**What is needed:** State the number of lines in the records underneath where the word "with" turns up, and say nothing else.

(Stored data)
(** * estd::blocking_queue: semaphore, blocking deque and consumer iterator

    A shallow embedding of [blocking_queue.h] and the properties of its
    specification.

    Modelling conventions.
    - [int] is a 32-bit two's complement integer: a [Z] kept in range by
      [wrap] after [++count_] and [--count_], as the machine computes them
      (the language itself leaves an [int] that overflows undefined).
    - [std::mutex] is its lock word, as the usual implementations behave:
      [lock()] takes the word when it is free and suspends the caller
      otherwise; [unlock()] clears the word, whoever holds it.
    - [std::deque<T>] is a [list T], front first.  Its [size()] is the
      length of the list (a deque never holds more than [max_size()]
      elements, so the [size_t] result is the exact length).
    - A member function is a computation over the object's state that
      either returns, suspends its thread for good, or has no defined
      behaviour ([front()]/[back()] of an empty deque). *)

From Stdlib Require Import ZArith List Bool Lia.
Import ListNotations.
Local Open Scope Z_scope.

Set Implicit Arguments.

(** ** Machine integers *)

Definition INT_MIN : Z := - 2147483648.
Definition INT_MAX : Z := 2147483647.
Definition UINT_RANGE : Z := 4294967296.

(** The value an [int] holds after an arithmetic result [z]. *)
Definition wrap (z : Z) : Z := (z - INT_MIN) mod UINT_RANGE + INT_MIN.
Arguments wrap : simpl never.

(** ** Outcomes of a call *)

Inductive outcome (A : Type) : Type :=
| Done (a : A)      (* the call returned [a] *)
| Blocked           (* the caller waits on a lock word that stays taken *)
| Undefined         (* no defined behaviour *)
| OutOfFuel.        (* the loop bound of the model was reached *)

Arguments Blocked {A}.
Arguments Undefined {A}.
Arguments OutOfFuel {A}.

(** Computations over a state [S]. *)
Definition M (S A : Type) : Type := S -> outcome (A * S).

Definition ret {S A} (a : A) : M S A := fun s => Done (a, s).

Definition bind {S A B} (m : M S A) (k : A -> M S B) : M S B :=
  fun s =>
    match m s with
    | Done (a, s') => k a s'
    | Blocked => Blocked
    | Undefined => Undefined
    | OutOfFuel => OutOfFuel
    end.

Declare Scope monad_scope.
Delimit Scope monad_scope with monad.
Notation "x <- m ;; k" := (bind m (fun x => k))
  (at level 61, m at next level, right associativity) : monad_scope.
Notation "m ;; k" := (bind m (fun _ => k))
  (at level 61, right associativity) : monad_scope.
Local Open Scope monad_scope.

Definition get {S} : M S S := fun s => Done (s, s).

(** Runs [m] on the component of the state selected by [proj]/[upd]. *)
Definition zoom {S1 S2 A} (proj : S1 -> S2) (upd : S1 -> S2 -> S1)
  (m : M S2 A) : M S1 A :=
  fun s =>
    match m (proj s) with
    | Done (a, c) => Done (a, upd s c)
    | Blocked => Blocked
    | Undefined => Undefined
    | OutOfFuel => OutOfFuel
    end.

(** ** std::mutex *)

Inductive mutex : Type := Free | Taken.

Definition mutex_lock : M mutex unit :=
  fun m => match m with Free => Done (tt, Taken) | Taken => Blocked end.

Definition mutex_unlock : M mutex unit :=
  fun _ => Done (tt, Free).

(** ** class semaphore *)

Record semaphore : Type := mkSemaphore {
  mtx_ : mutex;
  sig_ : mutex;
  count_ : Z
}.

Definition set_mtx (s : semaphore) (m : mutex) : semaphore :=
  mkSemaphore m (sig_ s) (count_ s).
Definition set_sig (s : semaphore) (m : mutex) : semaphore :=
  mkSemaphore (mtx_ s) m (count_ s).
Definition set_count (s : semaphore) (c : Z) : semaphore :=
  mkSemaphore (mtx_ s) (sig_ s) c.

(** [semaphore(int count = 0)] *)
Definition semaphore_new (count : Z) : semaphore :=
  mkSemaphore Free Free count.
Definition semaphore_default : semaphore := semaphore_new 0.

Module Semaphore.

Definition on_mtx {A} : M mutex A -> M semaphore A := zoom mtx_ set_mtx.
Definition on_sig {A} : M mutex A -> M semaphore A := zoom sig_ set_sig.
Definition incr_count : M semaphore unit :=
  fun s => Done (tt, set_count s (wrap (count_ s + 1))).
Definition decr_count : M semaphore unit :=
  fun s => Done (tt, set_count s (wrap (count_ s - 1))).

(** [semaphore::signal] *)
Definition signal : M semaphore unit :=
  on_mtx mutex_lock ;;
  incr_count ;;
  on_sig mutex_unlock ;;
  on_mtx mutex_unlock.

(** [while (count_ == 0) sig_.lock();] *)
Fixpoint wait_loop (fuel : nat) : M semaphore unit :=
  match fuel with
  | O => fun _ => OutOfFuel
  | S fuel' =>
      s <- get ;;
      if count_ s =? 0
      then on_sig mutex_lock ;; wait_loop fuel'
      else ret tt
  end.

(** Two tests of the loop condition settle the loop: it is left at
    once, or the second [sig_.lock()] finds the word taken. *)
Definition wait_fuel : nat := 2.

(** [semaphore::wait] *)
Definition wait : M semaphore unit :=
  on_mtx mutex_lock ;;
  wait_loop wait_fuel ;;
  decr_count ;;
  on_mtx mutex_unlock.

End Semaphore.

(** Calls on a gate, and runs of them by one thread. *)
Inductive gate_op : Type := Signal | Wait.

Definition run_gate_op (o : gate_op) : M semaphore unit :=
  match o with
  | Signal => Semaphore.signal
  | Wait => Semaphore.wait
  end.

Fixpoint run_gate (os : list gate_op) : M semaphore unit :=
  match os with
  | [] => ret tt
  | o :: os' => run_gate_op o ;; run_gate os'
  end.

Definition is_signal (o : gate_op) : bool :=
  match o with Signal => true | Wait => false end.

(** The number of [signal()] calls in a run. *)
Definition signals (os : list gate_op) : Z :=
  Z.of_nat (length (filter is_signal os)).

(** ** std::deque<T> *)

Module Deque.
Section Deque.
Variable T : Type.

Definition push_back (d : list T) (t : T) : list T := d ++ [t].
Definition push_front (d : list T) (t : T) : list T := t :: d.
Definition front (d : list T) : option T := hd_error d.
Definition back (d : list T) : option T := hd_error (rev d).
Definition pop_front (d : list T) : list T := tl d.
Definition pop_back (d : list T) : list T := removelast d.
Definition size (d : list T) : Z := Z.of_nat (length d).
End Deque.
End Deque.

(** ** class blocking_queue<T> *)

Section BlockingQueue.
Variable T : Type.
(** The value of a default-initialised [T]. *)
Variable T_default : T.

Record blocking_queue : Type := mkQueue {
  data_ : list T;
  m_ : mutex;
  e_ : semaphore;
  sz : Z
}.

Definition set_data (q : blocking_queue) (d : list T) : blocking_queue :=
  mkQueue d (m_ q) (e_ q) (sz q).
Definition set_m (q : blocking_queue) (m : mutex) : blocking_queue :=
  mkQueue (data_ q) m (e_ q) (sz q).
Definition set_e (q : blocking_queue) (e : semaphore) : blocking_queue :=
  mkQueue (data_ q) (m_ q) e (sz q).
Definition set_sz (q : blocking_queue) (n : Z) : blocking_queue :=
  mkQueue (data_ q) (m_ q) (e_ q) n.

(** The implicit default constructor: empty deque, free lock, gate at 0;
    [sz] has no initialiser and starts with whatever value [sz0]. *)
Definition blocking_queue_new (sz0 : Z) : blocking_queue :=
  mkQueue [] Free semaphore_default sz0.

Definition on_m {A} : M mutex A -> M blocking_queue A := zoom m_ set_m.
Definition on_e {A} : M semaphore A -> M blocking_queue A := zoom e_ set_e.
Definition on_data (f : list T -> list T) : M blocking_queue unit :=
  fun q => Done (tt, set_data q (f (data_ q))).
(** Reads an element that must exist. *)
Definition read_data (f : list T -> option T) : M blocking_queue T :=
  fun q => match f (data_ q) with
           | Some t => Done (t, q)
           | None => Undefined
           end.

(** [blocking_queue<T>::push_back] *)
Definition push_back (t : T) : M blocking_queue unit :=
  on_m mutex_lock ;;
  on_data (fun d => Deque.push_back d t) ;;
  on_m mutex_unlock ;;
  on_e Semaphore.signal.

(** [blocking_queue<T>::push_front] *)
Definition push_front (t : T) : M blocking_queue unit :=
  on_m mutex_lock ;;
  on_data (fun d => Deque.push_front d t) ;;
  on_m mutex_unlock ;;
  on_e Semaphore.signal.

(** [blocking_queue<T>::pop_back] *)
Definition pop_back : M blocking_queue T :=
  on_e Semaphore.wait ;;
  on_m mutex_lock ;;
  t <- read_data (@Deque.back T) ;;
  on_data (@Deque.pop_back T) ;;
  on_m mutex_unlock ;;
  ret t.

(** [blocking_queue<T>::pop_front] *)
Definition pop_front : M blocking_queue T :=
  on_e Semaphore.wait ;;
  on_m mutex_lock ;;
  t <- read_data (@Deque.front T) ;;
  on_data (@Deque.pop_front T) ;;
  on_m mutex_unlock ;;
  ret t.

(** [blocking_queue<T>::size]; its local [sz] hides the member. *)
Definition size : M blocking_queue Z :=
  on_m mutex_lock ;;
  q <- get ;;
  let sz := Deque.size (data_ q) in
  on_m mutex_unlock ;;
  ret sz.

**Result for this exercise:** 10